Task directions>
Give again, word for word, each line below starting at the one that contains "Definition rc_top_record_functions (tagged" and ending at the one that contains "rc_kinds kinds tagged;".

Records drawn from a dataset
◇ ◇ ◇ ◇ ◇ ◇ ◇
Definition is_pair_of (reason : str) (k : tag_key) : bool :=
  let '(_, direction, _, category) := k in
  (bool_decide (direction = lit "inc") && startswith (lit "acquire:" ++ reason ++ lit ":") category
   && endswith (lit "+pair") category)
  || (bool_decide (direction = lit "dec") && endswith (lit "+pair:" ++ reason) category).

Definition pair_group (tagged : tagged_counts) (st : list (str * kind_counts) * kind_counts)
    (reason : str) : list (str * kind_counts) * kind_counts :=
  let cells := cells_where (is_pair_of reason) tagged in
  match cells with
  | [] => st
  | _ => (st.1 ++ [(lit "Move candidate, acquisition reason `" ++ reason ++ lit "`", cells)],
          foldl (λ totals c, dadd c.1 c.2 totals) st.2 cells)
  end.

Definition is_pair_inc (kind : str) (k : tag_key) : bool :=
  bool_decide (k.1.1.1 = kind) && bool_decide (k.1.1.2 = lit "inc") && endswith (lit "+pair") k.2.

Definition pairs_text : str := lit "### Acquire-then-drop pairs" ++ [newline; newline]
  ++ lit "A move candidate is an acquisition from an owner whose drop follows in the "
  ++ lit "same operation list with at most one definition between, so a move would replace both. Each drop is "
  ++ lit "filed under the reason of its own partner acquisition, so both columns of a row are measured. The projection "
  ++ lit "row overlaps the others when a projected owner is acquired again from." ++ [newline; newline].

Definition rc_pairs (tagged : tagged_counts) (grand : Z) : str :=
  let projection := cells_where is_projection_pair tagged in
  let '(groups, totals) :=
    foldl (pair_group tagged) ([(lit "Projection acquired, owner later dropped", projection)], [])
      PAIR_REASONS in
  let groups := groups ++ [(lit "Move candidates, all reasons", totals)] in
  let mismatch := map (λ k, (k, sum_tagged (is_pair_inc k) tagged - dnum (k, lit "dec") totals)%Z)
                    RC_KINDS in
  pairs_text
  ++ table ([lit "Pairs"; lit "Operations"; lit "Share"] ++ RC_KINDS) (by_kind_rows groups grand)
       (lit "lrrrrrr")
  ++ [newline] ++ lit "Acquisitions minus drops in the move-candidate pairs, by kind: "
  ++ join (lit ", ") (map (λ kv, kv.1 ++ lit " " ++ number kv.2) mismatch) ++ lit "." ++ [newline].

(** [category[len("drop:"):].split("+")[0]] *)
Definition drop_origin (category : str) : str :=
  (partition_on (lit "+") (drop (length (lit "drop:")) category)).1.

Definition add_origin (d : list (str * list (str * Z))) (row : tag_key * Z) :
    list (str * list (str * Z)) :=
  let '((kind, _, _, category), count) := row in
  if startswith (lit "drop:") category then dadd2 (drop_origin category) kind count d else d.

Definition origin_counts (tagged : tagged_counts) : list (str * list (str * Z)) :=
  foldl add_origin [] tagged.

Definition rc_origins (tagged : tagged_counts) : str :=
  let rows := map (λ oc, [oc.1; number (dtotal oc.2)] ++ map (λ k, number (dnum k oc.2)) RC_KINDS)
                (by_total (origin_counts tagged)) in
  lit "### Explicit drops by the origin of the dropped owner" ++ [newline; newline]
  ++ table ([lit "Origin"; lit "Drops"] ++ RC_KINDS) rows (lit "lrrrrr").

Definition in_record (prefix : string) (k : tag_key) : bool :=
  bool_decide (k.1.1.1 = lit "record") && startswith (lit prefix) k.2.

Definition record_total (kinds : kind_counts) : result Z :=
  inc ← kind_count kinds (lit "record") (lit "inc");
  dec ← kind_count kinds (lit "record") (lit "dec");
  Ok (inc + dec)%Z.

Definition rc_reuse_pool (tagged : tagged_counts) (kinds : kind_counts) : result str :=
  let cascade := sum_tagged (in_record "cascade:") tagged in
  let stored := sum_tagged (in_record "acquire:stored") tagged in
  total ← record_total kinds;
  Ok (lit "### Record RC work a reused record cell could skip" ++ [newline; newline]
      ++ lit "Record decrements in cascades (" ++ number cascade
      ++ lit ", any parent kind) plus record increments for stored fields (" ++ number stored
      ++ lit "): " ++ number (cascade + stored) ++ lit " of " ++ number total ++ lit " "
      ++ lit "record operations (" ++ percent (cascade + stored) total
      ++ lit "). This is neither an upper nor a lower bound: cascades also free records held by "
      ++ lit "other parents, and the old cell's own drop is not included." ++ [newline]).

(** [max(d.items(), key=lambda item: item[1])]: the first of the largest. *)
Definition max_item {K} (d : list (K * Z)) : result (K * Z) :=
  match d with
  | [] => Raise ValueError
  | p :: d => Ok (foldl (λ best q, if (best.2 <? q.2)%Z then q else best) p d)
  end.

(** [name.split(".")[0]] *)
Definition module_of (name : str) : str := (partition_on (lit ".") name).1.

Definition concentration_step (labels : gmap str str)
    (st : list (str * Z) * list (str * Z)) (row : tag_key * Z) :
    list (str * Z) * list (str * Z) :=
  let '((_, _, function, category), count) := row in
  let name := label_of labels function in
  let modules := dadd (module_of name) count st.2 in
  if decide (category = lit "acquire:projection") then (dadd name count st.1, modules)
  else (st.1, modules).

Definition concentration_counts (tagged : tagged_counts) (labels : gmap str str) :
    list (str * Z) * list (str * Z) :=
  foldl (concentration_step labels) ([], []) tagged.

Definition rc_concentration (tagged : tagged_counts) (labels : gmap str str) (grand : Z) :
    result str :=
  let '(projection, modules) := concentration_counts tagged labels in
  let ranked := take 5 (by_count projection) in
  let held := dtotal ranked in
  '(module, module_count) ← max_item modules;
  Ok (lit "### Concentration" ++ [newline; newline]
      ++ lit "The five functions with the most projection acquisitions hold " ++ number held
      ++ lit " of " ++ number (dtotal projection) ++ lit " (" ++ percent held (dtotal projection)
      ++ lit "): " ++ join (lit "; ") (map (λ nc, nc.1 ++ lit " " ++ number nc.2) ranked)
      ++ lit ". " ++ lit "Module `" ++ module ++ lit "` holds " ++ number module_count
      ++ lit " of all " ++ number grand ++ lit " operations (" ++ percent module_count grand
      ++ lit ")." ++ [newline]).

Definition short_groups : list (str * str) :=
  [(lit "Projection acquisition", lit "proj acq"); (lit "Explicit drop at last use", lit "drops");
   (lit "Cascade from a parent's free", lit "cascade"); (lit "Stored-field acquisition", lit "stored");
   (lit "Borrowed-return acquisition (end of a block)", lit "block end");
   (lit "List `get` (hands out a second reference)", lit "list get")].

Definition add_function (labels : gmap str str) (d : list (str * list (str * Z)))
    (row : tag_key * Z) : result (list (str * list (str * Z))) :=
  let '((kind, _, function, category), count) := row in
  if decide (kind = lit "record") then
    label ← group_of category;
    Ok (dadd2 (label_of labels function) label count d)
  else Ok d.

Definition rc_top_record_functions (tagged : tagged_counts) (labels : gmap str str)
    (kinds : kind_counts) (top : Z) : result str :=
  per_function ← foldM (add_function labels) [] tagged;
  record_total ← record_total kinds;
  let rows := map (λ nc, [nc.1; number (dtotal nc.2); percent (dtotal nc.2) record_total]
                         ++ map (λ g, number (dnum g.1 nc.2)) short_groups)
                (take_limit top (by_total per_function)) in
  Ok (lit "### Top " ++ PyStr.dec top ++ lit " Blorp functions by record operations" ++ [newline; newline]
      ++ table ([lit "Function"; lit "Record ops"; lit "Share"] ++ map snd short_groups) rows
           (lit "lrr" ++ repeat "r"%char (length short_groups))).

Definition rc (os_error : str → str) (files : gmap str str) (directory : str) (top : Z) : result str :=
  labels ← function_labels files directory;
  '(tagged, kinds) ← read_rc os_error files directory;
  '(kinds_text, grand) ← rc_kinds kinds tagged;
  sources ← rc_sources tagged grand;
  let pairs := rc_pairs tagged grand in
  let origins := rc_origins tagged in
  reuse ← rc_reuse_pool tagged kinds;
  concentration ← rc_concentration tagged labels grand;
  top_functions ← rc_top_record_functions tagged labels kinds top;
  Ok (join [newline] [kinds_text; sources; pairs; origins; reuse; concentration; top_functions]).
◇ ◇ ◇ ◇ ◇ ◇ ◇
Finished task>
Definition rc_top_record_functions (tagged : tagged_counts) (labels : gmap str str)
    (kinds : kind_counts) (top : Z) : result str :=
  per_function ← foldM (add_function labels) [] tagged;
  record_total ← record_total kinds;
  let rows := map (λ nc, [nc.1; number (dtotal nc.2); percent (dtotal nc.2) record_total]
                         ++ map (λ g, number (dnum g.1 nc.2)) short_groups)
                (take_limit top (by_total per_function)) in
  Ok (lit "### Top " ++ PyStr.dec top ++ lit " Blorp functions by record operations" ++ [newline; newline]
      ++ table ([lit "Function"; lit "Record ops"; lit "Share"] ++ map snd short_groups) rows
           (lit "lrr" ++ repeat "r"%char (length short_groups))).

Definition rc (os_error : str → str) (files : gmap str str) (directory : str) (top : Z) : result str :=
  labels ← function_labels files directory;
  '(tagged, kinds) ← read_rc os_error files directory;
  '(kinds_text, grand) ← rc_kinds kinds tagged;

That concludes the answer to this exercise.